(Stored data entries)

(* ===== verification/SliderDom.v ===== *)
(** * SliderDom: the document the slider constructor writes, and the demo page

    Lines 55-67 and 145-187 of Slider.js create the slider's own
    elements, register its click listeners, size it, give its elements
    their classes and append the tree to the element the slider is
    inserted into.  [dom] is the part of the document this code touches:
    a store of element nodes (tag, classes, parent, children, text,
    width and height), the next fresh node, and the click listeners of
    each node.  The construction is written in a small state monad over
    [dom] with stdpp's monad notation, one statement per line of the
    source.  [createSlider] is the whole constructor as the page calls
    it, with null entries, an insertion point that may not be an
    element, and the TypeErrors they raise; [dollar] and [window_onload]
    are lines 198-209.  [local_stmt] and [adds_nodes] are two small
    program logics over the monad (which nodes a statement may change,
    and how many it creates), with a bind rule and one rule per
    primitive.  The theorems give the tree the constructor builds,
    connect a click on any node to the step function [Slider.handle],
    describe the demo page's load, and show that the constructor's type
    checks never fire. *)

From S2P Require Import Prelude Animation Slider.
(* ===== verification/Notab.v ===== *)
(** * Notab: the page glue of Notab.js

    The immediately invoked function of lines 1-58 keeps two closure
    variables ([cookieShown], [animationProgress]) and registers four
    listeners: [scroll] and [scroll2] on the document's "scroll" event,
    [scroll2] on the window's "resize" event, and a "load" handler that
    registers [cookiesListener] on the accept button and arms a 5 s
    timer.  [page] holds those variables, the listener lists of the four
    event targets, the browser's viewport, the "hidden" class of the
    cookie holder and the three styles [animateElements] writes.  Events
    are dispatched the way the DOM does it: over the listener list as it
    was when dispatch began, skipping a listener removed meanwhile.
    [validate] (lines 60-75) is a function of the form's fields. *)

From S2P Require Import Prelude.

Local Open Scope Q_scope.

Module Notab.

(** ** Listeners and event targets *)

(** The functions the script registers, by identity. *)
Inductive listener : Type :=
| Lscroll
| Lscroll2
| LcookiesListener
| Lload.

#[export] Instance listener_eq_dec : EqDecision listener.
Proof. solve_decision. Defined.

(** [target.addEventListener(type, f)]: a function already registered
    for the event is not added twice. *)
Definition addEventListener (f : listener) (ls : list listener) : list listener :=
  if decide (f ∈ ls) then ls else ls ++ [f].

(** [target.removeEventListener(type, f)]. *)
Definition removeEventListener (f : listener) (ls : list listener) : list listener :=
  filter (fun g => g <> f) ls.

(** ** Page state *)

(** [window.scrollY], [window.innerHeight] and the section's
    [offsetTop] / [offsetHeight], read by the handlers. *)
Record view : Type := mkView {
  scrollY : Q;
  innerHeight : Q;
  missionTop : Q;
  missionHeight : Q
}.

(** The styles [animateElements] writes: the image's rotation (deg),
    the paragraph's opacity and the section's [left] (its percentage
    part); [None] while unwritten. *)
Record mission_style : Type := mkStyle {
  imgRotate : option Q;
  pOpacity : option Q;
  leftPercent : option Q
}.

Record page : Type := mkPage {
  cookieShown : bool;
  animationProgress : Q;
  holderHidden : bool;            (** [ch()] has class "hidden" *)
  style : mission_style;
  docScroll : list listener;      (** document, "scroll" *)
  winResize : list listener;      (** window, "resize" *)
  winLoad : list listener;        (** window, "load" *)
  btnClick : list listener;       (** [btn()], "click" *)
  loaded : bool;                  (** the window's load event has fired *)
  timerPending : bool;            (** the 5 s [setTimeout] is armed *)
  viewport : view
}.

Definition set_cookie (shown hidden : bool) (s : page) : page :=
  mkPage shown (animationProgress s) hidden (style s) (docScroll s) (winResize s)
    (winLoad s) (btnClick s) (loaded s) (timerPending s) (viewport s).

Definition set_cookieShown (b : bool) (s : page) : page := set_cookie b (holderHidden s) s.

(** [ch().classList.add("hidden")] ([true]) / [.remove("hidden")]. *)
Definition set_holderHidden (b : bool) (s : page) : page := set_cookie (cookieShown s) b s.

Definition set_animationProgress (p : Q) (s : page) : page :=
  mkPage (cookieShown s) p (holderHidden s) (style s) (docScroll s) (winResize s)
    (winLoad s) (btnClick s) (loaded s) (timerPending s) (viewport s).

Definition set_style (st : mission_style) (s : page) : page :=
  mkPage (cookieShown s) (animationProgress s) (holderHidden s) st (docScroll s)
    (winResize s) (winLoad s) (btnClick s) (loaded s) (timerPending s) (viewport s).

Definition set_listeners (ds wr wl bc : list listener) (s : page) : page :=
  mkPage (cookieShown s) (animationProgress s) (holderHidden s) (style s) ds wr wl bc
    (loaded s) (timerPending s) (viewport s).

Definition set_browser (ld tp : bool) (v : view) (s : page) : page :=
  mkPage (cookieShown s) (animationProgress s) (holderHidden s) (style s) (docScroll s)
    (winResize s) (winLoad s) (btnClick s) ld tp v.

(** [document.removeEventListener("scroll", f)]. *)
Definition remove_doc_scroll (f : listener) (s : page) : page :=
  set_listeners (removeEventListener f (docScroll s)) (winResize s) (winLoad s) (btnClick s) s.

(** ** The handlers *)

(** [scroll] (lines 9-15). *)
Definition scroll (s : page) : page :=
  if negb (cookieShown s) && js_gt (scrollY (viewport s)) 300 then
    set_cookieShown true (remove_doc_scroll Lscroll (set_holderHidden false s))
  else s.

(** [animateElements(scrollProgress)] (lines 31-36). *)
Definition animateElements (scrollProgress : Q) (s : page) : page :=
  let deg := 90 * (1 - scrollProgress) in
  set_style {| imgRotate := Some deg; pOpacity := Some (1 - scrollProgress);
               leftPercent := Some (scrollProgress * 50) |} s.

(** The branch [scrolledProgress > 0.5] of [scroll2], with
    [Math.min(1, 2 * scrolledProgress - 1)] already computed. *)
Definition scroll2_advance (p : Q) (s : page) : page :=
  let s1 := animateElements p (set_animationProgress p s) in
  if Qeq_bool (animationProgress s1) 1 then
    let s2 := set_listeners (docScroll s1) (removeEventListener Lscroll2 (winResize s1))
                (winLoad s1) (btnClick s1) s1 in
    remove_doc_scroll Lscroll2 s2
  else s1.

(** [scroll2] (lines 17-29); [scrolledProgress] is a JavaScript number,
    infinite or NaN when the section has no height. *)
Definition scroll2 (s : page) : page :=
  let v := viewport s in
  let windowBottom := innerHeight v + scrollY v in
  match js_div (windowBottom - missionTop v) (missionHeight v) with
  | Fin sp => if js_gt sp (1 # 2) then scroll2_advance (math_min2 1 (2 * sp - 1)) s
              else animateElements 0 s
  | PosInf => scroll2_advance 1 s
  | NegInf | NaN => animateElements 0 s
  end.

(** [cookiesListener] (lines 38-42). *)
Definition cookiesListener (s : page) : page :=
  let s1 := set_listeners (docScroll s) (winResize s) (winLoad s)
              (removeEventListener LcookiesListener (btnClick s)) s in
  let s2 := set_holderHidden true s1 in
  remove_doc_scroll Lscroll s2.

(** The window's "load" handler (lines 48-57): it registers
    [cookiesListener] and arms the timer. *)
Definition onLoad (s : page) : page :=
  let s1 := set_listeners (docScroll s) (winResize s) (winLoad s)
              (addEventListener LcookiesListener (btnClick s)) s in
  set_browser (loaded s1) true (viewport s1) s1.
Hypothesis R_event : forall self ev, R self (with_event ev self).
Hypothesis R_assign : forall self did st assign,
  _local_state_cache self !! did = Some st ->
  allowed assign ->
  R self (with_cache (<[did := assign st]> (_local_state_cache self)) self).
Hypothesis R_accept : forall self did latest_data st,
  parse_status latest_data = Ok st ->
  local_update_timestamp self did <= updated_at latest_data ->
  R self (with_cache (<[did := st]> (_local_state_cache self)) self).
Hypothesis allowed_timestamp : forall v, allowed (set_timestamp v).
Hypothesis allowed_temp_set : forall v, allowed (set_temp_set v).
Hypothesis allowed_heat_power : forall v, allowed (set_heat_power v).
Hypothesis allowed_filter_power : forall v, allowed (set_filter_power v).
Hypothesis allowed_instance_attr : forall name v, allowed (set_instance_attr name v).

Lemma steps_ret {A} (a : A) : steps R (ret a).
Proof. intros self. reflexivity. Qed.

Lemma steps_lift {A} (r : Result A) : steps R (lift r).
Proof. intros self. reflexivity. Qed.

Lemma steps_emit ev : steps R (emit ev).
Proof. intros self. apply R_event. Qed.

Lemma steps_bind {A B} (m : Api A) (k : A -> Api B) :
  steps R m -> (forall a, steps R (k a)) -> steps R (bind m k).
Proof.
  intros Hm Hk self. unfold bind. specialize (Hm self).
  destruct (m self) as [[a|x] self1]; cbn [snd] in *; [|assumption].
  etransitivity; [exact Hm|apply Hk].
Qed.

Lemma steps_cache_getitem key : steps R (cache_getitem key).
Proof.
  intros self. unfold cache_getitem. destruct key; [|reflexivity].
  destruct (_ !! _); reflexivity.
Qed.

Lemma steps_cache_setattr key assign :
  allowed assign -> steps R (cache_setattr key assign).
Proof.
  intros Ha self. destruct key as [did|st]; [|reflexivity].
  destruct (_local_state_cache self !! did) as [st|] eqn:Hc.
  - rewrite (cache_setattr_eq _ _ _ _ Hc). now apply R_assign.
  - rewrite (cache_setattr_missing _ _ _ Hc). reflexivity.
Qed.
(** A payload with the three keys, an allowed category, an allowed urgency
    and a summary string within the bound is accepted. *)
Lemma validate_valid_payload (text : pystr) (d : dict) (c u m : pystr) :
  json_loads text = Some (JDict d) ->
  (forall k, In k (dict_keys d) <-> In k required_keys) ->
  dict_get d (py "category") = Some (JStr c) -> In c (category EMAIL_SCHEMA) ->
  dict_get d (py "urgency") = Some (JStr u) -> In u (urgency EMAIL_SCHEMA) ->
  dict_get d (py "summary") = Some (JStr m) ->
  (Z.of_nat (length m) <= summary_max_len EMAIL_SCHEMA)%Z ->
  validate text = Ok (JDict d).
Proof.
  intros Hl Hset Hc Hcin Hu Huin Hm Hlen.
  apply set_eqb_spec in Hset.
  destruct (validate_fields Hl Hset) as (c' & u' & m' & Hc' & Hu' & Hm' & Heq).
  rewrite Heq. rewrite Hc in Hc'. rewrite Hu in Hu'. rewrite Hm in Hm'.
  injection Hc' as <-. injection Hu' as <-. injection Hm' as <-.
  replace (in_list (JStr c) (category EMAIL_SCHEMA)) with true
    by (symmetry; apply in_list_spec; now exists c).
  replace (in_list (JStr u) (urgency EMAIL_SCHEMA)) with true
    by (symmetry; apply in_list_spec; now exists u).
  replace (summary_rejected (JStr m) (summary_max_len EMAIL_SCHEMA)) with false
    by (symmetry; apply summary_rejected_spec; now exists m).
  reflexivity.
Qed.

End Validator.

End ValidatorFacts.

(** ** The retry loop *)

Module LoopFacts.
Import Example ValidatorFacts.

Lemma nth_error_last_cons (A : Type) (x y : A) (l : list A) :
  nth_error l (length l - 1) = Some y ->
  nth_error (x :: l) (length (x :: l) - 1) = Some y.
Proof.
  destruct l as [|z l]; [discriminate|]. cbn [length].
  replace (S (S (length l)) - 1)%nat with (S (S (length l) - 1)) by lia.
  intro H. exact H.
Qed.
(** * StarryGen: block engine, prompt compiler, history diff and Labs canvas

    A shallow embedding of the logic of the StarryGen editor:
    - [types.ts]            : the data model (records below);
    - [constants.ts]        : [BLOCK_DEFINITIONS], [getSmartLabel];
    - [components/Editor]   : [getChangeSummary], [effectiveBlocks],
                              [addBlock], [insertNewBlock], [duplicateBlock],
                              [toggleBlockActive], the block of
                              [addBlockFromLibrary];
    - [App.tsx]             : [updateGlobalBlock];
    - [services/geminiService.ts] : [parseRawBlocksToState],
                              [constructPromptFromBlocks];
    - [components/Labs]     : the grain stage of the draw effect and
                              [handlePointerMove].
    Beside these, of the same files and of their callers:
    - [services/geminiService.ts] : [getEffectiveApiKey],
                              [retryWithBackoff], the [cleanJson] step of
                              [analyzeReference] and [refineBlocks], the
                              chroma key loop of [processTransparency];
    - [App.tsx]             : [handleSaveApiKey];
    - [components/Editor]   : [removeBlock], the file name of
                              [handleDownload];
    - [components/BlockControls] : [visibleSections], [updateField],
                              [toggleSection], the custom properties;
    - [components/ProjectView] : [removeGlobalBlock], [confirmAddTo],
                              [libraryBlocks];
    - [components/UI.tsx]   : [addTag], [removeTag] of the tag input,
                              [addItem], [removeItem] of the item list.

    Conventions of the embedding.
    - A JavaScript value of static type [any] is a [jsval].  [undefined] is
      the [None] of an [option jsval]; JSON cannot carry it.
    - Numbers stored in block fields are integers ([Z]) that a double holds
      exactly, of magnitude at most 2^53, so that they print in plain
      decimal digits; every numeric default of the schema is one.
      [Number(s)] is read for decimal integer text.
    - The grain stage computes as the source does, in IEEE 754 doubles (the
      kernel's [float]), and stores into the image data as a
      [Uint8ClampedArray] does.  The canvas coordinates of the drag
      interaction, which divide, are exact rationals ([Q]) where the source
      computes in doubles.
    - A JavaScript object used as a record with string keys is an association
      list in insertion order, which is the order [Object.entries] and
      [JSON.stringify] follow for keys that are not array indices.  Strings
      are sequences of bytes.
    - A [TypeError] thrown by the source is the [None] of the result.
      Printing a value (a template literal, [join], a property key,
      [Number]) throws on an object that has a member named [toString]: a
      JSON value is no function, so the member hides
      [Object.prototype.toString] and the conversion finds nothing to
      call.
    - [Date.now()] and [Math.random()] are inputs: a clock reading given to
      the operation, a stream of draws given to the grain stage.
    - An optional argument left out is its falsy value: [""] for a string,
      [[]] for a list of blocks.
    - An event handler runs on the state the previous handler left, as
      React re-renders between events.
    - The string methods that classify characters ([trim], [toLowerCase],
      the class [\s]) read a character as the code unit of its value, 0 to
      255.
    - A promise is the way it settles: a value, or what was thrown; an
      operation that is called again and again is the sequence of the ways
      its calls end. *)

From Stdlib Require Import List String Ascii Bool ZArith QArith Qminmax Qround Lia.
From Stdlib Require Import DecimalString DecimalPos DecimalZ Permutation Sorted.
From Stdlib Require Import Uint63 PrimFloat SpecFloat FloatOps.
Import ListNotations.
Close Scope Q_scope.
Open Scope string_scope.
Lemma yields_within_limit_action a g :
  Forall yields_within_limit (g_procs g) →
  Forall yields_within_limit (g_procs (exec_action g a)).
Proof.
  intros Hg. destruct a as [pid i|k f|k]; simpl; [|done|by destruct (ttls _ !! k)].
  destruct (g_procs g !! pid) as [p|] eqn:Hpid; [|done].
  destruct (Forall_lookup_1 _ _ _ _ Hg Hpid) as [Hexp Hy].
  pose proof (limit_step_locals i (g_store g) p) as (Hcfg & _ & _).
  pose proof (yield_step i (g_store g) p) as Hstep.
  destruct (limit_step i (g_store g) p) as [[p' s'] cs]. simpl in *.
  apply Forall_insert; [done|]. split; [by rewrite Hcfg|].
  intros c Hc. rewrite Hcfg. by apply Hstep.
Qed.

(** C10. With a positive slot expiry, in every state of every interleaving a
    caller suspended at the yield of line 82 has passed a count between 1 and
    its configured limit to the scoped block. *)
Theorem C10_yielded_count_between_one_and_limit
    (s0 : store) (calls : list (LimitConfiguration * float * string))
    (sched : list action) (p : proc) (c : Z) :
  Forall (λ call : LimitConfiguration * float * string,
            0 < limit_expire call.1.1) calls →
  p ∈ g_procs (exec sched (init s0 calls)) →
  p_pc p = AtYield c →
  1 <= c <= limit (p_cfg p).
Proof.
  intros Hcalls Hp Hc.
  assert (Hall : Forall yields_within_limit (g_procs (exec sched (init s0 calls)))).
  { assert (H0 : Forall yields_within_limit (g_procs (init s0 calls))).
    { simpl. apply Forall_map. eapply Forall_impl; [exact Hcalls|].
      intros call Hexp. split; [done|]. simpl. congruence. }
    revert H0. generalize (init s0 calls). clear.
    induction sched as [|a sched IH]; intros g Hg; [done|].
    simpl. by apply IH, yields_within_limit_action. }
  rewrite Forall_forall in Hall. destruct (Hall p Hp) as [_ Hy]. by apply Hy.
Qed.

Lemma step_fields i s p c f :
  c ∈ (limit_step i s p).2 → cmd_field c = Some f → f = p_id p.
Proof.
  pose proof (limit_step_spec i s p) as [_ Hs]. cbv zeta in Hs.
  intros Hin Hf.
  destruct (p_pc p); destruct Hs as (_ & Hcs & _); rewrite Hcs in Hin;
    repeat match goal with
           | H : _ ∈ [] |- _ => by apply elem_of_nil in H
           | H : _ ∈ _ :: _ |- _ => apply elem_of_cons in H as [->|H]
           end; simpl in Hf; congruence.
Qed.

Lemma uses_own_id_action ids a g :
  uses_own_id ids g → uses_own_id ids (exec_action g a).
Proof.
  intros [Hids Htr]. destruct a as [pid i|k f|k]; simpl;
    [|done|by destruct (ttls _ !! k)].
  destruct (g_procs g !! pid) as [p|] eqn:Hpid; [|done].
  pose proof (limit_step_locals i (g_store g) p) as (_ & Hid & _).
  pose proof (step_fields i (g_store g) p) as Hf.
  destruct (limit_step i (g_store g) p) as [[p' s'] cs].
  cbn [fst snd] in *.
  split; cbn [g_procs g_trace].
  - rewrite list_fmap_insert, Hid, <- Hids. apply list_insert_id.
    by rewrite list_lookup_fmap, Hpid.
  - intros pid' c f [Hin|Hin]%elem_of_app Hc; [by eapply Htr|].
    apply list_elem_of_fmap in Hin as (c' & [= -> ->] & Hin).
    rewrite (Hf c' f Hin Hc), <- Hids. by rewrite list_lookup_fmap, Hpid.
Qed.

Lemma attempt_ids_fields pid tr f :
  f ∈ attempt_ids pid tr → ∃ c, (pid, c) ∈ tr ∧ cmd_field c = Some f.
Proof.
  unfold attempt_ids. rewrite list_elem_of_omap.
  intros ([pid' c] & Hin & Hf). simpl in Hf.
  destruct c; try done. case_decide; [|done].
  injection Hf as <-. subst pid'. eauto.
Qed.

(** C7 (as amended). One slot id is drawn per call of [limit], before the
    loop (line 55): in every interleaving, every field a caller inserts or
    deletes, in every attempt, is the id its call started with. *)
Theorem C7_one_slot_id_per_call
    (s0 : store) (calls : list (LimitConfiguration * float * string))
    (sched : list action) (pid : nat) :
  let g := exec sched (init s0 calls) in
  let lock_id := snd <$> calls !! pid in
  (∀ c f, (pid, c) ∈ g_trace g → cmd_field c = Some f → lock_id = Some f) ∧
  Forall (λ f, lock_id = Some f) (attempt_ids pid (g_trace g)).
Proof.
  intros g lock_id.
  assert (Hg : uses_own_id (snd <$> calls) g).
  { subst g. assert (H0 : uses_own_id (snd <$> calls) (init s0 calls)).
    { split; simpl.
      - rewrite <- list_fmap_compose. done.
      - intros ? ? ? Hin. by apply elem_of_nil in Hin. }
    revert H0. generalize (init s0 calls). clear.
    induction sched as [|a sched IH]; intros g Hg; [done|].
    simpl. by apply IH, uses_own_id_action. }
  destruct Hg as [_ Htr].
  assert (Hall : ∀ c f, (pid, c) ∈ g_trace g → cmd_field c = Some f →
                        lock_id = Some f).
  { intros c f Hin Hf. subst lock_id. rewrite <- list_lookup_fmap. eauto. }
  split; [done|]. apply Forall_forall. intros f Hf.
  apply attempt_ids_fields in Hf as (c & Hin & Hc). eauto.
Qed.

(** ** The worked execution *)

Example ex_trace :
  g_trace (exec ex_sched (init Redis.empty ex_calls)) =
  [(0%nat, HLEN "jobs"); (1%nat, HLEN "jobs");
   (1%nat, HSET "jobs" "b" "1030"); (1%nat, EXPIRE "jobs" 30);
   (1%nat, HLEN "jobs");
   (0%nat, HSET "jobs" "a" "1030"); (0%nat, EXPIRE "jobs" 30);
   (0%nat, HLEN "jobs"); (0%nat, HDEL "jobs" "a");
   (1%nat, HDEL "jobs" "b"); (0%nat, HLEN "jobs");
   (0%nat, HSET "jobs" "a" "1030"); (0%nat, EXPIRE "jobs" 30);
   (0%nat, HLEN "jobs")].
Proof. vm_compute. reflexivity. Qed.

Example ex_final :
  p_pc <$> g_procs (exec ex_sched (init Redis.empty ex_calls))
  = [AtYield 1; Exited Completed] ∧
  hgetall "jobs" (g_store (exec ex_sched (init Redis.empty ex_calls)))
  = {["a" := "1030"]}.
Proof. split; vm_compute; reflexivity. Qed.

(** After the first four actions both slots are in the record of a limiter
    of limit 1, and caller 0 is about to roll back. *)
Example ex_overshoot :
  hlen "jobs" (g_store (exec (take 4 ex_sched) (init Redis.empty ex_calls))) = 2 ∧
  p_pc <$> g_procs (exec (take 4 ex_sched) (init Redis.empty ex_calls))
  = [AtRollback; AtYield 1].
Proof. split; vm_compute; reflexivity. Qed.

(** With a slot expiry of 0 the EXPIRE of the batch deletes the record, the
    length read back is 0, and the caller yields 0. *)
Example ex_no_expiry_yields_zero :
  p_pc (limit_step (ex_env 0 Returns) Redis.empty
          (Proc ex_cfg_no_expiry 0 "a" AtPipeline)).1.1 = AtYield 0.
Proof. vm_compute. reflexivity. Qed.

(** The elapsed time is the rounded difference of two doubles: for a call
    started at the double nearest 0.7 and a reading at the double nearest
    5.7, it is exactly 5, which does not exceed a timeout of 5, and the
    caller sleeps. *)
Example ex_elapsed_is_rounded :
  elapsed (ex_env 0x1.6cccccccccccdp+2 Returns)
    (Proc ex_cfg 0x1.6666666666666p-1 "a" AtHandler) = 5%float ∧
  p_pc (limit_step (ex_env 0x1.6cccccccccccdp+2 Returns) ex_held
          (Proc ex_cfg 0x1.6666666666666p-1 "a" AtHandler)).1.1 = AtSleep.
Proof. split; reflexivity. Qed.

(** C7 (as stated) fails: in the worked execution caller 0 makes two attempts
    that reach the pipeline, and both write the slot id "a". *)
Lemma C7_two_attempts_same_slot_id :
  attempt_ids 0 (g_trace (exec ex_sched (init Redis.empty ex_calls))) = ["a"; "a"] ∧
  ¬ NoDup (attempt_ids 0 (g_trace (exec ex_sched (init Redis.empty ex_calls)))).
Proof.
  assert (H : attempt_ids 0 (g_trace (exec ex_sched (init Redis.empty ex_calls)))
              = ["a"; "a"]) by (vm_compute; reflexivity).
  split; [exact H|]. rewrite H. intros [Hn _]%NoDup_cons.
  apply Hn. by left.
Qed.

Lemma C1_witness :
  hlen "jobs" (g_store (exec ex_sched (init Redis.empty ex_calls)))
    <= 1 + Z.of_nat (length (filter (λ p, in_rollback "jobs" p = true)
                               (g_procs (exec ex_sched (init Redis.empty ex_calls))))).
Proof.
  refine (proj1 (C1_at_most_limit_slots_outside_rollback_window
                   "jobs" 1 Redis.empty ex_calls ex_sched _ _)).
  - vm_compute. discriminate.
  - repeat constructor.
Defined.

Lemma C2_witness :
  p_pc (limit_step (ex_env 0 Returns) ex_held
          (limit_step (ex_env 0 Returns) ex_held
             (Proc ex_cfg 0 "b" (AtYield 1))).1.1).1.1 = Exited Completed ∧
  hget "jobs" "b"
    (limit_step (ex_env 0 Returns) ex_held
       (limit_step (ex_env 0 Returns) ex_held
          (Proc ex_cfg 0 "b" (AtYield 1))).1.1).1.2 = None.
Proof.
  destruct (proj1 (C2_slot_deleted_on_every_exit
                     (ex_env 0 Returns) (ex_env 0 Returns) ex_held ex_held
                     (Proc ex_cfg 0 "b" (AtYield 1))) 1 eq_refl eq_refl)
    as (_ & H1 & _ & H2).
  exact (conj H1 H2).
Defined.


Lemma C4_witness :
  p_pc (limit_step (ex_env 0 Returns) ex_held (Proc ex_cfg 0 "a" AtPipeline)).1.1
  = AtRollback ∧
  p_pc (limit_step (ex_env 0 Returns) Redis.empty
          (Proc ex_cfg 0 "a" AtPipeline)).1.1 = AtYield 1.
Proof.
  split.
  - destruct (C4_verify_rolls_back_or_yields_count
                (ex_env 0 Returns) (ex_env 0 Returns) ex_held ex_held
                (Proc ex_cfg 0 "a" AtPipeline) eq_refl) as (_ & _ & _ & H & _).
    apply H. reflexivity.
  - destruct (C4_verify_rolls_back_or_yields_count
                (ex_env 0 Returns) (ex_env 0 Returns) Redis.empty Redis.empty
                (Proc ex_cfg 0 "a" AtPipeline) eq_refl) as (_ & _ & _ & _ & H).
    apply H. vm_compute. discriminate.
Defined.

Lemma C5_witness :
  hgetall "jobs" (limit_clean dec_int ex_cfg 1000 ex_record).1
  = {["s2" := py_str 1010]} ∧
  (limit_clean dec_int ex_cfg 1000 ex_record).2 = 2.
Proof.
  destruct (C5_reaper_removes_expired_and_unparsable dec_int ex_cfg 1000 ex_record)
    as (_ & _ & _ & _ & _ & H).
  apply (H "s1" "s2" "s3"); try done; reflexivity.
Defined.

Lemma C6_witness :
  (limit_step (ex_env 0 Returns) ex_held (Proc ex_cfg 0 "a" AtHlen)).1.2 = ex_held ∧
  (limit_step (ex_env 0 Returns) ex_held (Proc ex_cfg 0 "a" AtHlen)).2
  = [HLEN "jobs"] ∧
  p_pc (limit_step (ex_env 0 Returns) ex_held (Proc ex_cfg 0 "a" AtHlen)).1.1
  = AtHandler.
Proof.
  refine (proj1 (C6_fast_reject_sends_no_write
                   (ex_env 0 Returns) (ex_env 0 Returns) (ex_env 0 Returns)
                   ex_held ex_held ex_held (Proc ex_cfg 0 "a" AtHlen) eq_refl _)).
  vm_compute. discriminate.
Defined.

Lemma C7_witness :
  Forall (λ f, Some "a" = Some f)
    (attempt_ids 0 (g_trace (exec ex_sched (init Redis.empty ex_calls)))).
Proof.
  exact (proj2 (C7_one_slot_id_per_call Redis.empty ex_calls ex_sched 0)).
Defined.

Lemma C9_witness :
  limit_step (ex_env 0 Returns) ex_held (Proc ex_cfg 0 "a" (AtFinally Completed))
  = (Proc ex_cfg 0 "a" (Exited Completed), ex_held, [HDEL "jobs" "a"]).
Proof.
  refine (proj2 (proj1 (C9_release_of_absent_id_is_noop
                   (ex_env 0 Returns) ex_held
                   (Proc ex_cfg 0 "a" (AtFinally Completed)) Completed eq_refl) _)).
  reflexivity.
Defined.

YOUR INSTRUCTIONS: The word "part" appears in some lines above. Return every one of those lines.

RESPONSE BELOW:
    inserted into.  [dom] is the part of the document this code touches:
    part); [None] while unwritten. *)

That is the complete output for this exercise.